**TO DO:** Your answer should be each line of the entries that contains the word "isinstance", copied in full.

**STUDY MATERIAL:**
--------------------------------------------------
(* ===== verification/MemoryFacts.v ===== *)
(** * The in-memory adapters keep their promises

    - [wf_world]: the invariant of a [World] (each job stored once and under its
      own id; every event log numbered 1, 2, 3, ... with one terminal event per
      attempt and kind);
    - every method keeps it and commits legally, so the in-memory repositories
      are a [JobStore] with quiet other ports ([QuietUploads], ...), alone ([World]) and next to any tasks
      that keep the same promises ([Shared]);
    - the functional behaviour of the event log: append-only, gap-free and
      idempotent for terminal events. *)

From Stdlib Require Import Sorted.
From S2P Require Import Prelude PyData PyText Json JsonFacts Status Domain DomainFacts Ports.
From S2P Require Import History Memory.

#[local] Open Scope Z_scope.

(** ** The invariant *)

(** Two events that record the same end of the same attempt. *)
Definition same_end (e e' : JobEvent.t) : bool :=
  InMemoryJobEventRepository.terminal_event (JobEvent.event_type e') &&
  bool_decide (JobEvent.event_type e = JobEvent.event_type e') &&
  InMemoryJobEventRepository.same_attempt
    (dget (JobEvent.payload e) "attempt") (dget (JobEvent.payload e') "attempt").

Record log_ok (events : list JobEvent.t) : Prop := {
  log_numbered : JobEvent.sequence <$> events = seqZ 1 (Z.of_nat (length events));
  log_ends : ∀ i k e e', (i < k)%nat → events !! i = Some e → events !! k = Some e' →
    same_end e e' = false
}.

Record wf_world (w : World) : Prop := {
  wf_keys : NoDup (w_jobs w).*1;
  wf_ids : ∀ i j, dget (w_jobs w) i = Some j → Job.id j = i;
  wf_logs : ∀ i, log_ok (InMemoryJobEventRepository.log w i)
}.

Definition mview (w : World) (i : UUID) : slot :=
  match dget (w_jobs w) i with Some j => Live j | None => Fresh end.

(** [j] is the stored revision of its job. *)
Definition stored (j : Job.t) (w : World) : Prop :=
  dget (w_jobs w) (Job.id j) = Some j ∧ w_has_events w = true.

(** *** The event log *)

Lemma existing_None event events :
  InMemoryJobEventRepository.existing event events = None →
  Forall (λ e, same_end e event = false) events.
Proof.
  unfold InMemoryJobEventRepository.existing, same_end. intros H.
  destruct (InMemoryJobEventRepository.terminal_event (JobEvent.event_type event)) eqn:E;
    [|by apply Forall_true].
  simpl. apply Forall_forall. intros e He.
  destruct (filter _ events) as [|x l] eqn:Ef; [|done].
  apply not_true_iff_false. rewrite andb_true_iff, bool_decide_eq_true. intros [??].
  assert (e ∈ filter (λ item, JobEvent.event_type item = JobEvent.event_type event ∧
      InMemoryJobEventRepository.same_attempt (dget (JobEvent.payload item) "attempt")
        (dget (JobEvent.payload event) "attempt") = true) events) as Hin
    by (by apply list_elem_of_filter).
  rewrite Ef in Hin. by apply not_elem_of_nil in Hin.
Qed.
--------------------------------------------------
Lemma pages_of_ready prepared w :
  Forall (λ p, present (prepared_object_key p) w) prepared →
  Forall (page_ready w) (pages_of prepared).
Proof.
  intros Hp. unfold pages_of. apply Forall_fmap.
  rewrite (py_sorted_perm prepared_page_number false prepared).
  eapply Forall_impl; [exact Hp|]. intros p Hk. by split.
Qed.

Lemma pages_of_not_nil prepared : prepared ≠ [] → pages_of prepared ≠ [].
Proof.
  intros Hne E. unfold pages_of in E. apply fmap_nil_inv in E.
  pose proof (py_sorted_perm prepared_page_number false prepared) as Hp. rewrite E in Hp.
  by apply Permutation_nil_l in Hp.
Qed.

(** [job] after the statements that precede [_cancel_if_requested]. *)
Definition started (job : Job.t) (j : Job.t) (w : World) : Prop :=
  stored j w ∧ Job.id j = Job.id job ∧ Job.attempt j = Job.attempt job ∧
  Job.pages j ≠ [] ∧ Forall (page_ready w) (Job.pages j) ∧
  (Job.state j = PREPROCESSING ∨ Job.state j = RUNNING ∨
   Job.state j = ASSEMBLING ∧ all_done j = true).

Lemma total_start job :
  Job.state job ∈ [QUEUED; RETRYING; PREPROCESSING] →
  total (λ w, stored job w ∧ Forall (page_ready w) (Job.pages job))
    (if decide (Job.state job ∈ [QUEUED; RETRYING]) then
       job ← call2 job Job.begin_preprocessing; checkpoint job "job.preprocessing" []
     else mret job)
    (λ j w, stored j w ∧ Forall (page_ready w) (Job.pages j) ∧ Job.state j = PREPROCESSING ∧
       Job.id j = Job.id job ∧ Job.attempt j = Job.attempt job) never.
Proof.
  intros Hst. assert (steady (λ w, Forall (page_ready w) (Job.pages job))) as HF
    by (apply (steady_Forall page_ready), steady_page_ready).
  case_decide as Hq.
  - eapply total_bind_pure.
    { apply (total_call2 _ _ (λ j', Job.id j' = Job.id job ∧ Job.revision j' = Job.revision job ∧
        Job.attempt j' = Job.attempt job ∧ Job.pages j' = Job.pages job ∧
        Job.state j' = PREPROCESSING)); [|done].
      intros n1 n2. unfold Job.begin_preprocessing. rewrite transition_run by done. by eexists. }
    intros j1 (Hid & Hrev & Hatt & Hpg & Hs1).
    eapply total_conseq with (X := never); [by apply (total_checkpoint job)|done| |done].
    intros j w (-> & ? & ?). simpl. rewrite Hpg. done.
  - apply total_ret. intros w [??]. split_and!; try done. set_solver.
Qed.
--------------------------------------------------
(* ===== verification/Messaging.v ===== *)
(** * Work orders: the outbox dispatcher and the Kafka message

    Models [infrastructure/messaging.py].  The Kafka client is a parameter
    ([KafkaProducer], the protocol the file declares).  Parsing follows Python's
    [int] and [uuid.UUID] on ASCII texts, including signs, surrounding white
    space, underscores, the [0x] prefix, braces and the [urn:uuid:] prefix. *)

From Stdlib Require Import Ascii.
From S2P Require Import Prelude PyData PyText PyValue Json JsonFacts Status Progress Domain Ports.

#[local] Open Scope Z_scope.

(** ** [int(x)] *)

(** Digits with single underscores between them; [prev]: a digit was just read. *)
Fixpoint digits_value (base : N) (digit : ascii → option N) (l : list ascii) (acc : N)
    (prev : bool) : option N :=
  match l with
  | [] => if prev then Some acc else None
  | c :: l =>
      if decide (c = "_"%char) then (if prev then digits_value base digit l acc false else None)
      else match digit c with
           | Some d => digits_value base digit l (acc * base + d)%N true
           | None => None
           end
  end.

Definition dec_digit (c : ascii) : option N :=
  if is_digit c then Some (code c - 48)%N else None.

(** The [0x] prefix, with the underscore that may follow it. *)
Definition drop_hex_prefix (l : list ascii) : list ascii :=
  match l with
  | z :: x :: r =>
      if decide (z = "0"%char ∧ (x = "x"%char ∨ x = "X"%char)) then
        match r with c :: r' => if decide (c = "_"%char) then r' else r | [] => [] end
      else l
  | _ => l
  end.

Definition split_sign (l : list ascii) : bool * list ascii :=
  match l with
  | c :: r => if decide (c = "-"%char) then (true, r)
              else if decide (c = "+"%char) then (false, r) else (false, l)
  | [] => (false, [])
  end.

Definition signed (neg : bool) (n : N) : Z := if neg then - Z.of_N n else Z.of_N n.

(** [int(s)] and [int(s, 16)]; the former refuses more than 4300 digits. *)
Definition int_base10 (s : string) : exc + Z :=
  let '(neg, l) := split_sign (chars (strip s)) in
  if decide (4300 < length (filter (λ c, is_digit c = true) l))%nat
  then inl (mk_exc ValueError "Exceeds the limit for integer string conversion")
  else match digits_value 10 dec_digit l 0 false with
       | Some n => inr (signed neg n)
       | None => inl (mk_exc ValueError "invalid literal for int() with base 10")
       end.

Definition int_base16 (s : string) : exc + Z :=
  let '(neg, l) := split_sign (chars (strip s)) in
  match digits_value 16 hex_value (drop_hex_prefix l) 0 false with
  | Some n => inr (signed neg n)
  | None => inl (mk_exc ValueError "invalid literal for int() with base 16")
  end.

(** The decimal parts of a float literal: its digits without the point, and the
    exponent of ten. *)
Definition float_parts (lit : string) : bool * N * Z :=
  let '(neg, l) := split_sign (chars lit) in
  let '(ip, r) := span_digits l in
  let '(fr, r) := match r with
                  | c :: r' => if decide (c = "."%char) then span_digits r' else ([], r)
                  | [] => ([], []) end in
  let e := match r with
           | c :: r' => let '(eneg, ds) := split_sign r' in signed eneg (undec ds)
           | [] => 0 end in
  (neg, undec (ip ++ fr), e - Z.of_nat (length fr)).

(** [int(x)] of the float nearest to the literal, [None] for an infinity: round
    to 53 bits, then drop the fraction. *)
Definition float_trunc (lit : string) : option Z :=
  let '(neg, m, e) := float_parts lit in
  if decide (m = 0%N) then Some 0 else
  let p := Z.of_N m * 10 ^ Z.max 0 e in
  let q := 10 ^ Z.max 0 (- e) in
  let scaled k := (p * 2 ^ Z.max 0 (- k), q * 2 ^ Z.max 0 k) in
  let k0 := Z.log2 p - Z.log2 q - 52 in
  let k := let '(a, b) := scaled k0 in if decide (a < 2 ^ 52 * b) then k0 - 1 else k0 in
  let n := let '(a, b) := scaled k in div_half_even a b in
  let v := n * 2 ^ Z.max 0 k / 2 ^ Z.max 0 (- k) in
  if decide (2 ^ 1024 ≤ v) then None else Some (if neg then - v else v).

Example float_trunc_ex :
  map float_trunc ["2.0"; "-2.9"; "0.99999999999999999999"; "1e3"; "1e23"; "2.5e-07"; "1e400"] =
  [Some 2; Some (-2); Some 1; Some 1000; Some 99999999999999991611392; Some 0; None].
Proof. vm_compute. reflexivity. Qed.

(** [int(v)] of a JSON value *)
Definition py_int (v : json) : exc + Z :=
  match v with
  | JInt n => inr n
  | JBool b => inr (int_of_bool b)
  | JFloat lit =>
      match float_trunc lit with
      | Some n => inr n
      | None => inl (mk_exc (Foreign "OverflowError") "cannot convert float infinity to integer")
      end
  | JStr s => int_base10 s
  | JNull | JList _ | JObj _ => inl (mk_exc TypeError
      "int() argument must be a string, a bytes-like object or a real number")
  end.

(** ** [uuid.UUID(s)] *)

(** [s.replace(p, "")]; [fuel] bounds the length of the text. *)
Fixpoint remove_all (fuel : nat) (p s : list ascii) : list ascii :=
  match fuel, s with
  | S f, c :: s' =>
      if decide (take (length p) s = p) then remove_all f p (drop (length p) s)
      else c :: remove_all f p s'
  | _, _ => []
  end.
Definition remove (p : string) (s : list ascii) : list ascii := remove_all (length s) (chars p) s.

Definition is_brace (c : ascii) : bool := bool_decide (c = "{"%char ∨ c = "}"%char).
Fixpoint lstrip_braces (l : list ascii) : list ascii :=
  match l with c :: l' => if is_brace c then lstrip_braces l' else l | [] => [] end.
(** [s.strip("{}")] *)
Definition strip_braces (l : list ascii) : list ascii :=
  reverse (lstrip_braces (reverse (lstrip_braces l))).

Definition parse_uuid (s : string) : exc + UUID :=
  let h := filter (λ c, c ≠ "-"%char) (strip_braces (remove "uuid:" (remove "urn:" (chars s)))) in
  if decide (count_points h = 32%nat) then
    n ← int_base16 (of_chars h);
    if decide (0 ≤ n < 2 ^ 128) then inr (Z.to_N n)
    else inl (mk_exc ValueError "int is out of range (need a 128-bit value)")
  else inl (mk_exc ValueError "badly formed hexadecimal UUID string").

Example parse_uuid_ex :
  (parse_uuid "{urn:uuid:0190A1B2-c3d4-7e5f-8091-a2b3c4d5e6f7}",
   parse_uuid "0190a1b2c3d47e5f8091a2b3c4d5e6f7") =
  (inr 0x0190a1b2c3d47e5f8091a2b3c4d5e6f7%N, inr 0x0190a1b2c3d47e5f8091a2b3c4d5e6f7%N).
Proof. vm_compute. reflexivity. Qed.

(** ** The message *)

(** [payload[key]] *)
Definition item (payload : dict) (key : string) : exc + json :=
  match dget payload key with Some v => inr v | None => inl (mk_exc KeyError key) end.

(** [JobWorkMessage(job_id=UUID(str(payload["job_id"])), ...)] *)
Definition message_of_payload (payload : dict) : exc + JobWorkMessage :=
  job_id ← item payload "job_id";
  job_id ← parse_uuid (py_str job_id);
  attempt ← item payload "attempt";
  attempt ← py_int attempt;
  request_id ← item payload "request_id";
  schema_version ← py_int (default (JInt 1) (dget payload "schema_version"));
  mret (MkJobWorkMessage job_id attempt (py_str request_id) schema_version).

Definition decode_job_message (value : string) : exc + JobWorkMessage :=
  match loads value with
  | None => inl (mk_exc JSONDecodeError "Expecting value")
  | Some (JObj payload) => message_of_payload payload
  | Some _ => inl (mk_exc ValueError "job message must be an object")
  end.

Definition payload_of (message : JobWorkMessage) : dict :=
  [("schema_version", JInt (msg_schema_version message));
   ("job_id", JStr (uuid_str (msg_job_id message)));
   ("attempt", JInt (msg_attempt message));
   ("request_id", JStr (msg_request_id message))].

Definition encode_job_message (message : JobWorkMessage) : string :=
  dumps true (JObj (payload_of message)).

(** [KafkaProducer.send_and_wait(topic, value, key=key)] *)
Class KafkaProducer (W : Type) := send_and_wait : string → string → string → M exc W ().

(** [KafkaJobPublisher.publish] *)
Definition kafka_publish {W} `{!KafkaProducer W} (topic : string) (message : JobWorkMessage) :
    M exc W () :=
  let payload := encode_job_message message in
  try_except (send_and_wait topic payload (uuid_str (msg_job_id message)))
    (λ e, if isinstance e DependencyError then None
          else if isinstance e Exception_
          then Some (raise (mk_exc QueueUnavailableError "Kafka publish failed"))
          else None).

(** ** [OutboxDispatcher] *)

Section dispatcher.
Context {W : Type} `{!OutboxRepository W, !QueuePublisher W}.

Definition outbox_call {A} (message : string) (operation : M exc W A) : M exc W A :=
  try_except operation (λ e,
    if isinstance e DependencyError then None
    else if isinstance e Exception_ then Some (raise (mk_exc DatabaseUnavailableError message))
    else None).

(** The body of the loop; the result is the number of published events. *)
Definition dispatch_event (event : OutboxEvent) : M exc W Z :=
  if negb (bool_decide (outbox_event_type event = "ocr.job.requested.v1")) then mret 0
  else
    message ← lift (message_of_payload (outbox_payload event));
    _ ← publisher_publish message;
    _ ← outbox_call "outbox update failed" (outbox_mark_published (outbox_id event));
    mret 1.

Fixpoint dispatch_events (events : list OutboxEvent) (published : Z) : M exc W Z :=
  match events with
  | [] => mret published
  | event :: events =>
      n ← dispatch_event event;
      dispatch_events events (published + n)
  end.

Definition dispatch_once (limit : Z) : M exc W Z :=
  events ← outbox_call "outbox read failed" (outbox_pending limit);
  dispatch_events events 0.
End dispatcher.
--------------------------------------------------
**WRITTEN SOLUTION:**
    (λ e, if isinstance e DependencyError then None
          else if isinstance e Exception_
    if isinstance e DependencyError then None
    else if isinstance e Exception_ then Some (raise (mk_exc DatabaseUnavailableError message))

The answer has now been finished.